For this project, three years of hourly electricity load data was scraped from the UC Berkeley open data source and used to forecast a month of electricity use for over 70 buildings on the UC Berkeley campus.
The electricity data was collected for days between January 2016 and November 2019. The dataset was split into training and test sets, missing data was imputed, then the hourly data was summed into daily observations.
A baseline SARIMA model was used to forecast the electricity load for a single building for November 2019. ACF and PACF plots were used in addition to a GridSearch to find the ideal parameters for the SARIMA model. The model was validated through both train-test split validation and walk forward validation. Then, the model was applied to the rest of the buildings.
The mean absolute percent error was calculated for all buildings' forecasts, and then a new model was created that included exogenous variables (specifically for holidays, i.e. whether a day was a holiday or not). Mean absolute percent errors were re-calculated and compared to the first models' MAPE's.

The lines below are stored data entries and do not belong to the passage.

(** An armed emitter at the origin whose target is 16 pixels away: speed
    4, a burst, and the flag reset. *)
Lemma burst_fires_only_if_armed_before_witness :
  let e := {| EmitterState.x := 0; EmitterState.y := 0; EmitterState.vx := 0;
              EmitterState.vy := 0; EmitterState.isBurstArmed := true |} in
  let w := setEmitter "0-0" e initialWorld in
  let w' := updateEmitter sampleCos sampleSin sampleRandom "0-0" 16 0 0.2 TRAIL_COLOR w in
  emittersRef w !! "0-0" = Some e /\
  armedAt "0-0" w' = Some false /\
  lightingIntensityRef w' = 0.5.
Proof.
  intros e w w'.
  assert (emittersRef w !! "0-0" = Some e) as H by reflexivity.
  destruct (burst_fires_only_if_armed_before sampleCos sampleSin sampleRandom
              "0-0" 16 0 0.2 TRAIL_COLOR w e H) as (_ & Ha & Hl & _).
  split; [exact H|]. split; [exact Ha|exact Hl].
Defined.

(** A NaN target for an emitter at rest. *)
Lemma nan_silences_emitter_witness :
  let w := setEmitter "0-0" restingEmitter initialWorld in
  let w' := updateEmitter sampleCos sampleSin sampleRandom "0-0" nan 360 1 TRAIL_COLOR w in
  emittersRef w !! "0-0" = Some restingEmitter /\
  is_nan nan = true /\
  particlesRef w' = [] /\
  exists e', emittersRef w' !! "0-0" = Some e' /\ poisoned e'.
Proof.
  intros w w'.
  assert (emittersRef w !! "0-0" = Some restingEmitter) as H by reflexivity.
  assert (is_nan nan = true) as Hn by reflexivity.
  destruct (nan_silences_emitter sampleCos sampleSin sampleRandom
              "0-0" nan 360 1 TRAIL_COLOR w restingEmitter H (or_intror (or_introl Hn)))
    as (Hp & _ & _ & e' & He' & Hpo & _).
  split; [exact H|]. split; [exact Hn|]. split; [exact Hp|].
  exists e'. split; [exact He'|exact Hpo].
Defined.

Finally, the best model was selected for each building.
All relevant information was exported to Tableau to display the forecasts in a dashboard (see "Load_Forecasting_Dashboard.twb" in Presentation folder).

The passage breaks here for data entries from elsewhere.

(** * Altium library analysers: a shallow embedding of
      [scripts/analyze_schlib.py] and [scripts/analyze_pcblib.py].

    The two scripts walk the byte streams of a schematic library (SchLib)
    and of a footprint library (PcbLib).  The embedding keeps the values the
    scripts compute (offsets, blocks, decoded fields, property maps); of
    the OLE container it keeps the listing and the two operations that
    the footprint loop uses; it leaves out the formatting of the report
    lines, [hex_dump] apart, but keeps a conversion made for a report line
    that can raise ([int(x)] on a vertex coordinate).  Python exceptions
    are explicit: every operation that can raise returns a [result].  The
    two [while] loops run on fuel, and are proved to end before it runs
    out. *)

From Stdlib Require Import String Ascii DecimalString.
From Stdlib Require Import ZArith List Lia Bool.
From Stdlib Require Import Strings.Byte.
From Stdlib Require DecimalPos DecimalZ.
Import ListNotations.

Local Open Scope Z_scope.

(** ** The Python values and built-ins the scripts rely on *)
Module Py.

(** [bytes] objects and [str] objects (sequences of Unicode code points). *)
Definition bytes := list byte.
Definition str := list N.

(** A [str] literal written in ASCII. *)
Definition u (s : string) : str := map N_of_ascii (list_ascii_of_string s).

(** A [bytes] literal written in ASCII. *)
Definition ascii_bytes (s : string) : bytes := list_byte_of_string s.

Inductive exn : Set :=
| UnicodeDecodeError
| StructError
| IndexError
| ValueError
| OverflowError.

Inductive result (A : Type) : Type :=
| Ok (a : A)
| Raise (e : exn).
Arguments Ok {A} a.
Arguments Raise {A} e.

Definition bind {A B} (m : result A) (k : A -> result B) : result B :=
  match m with
  | Ok a => k a
  | Raise e => Raise e
  end.

(** [try: body / except Exception: handler]. *)
Definition try_except {A} (body : result A) (handler : exn -> result A)
  : result A :=
  match body with
  | Ok a => Ok a
  | Raise e => handler e
  end.

Definition returns {A} (m : result A) : bool :=
  match m with Ok _ => true | Raise _ => false end.

(** *** Sequences: [len], indexing and slicing with non-negative bounds.
    No index or slice bound of the two scripts is ever negative. *)
Definition len {A} (l : list A) : Z := Z.of_nat (length l).

Definition slice {A} (l : list A) (a b : Z) : list A :=
  firstn (Z.to_nat (b - a)) (skipn (Z.to_nat a) l).

Definition slice_from {A} (l : list A) (a : Z) : list A :=
  skipn (Z.to_nat a) l.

See blog post published on Towards Data Science for more details (along with the notebooks listed in the outline below): Time Series Forecasting with a SARIMA Model
- Scrape data from UC Berkeley open data source
- Web_Scraping.ipynb
- Impute missing data
- Meter_Reading_Imputing.ipynb
- Meter_Reading_Imputing_R1.ipynb
- SARIMA baseline model with walk forward validation
- New_SARIMA_Modeling_Validation.ipynb
- SARIMA model applied to rest of buildings
- New_SARIMA_More_Buildings_Validation.ipynb
- Prepare prediction and MAPE data to be exported and used in Tableau dashboard
- New_SARIMA_Presentation_Prep.ipynb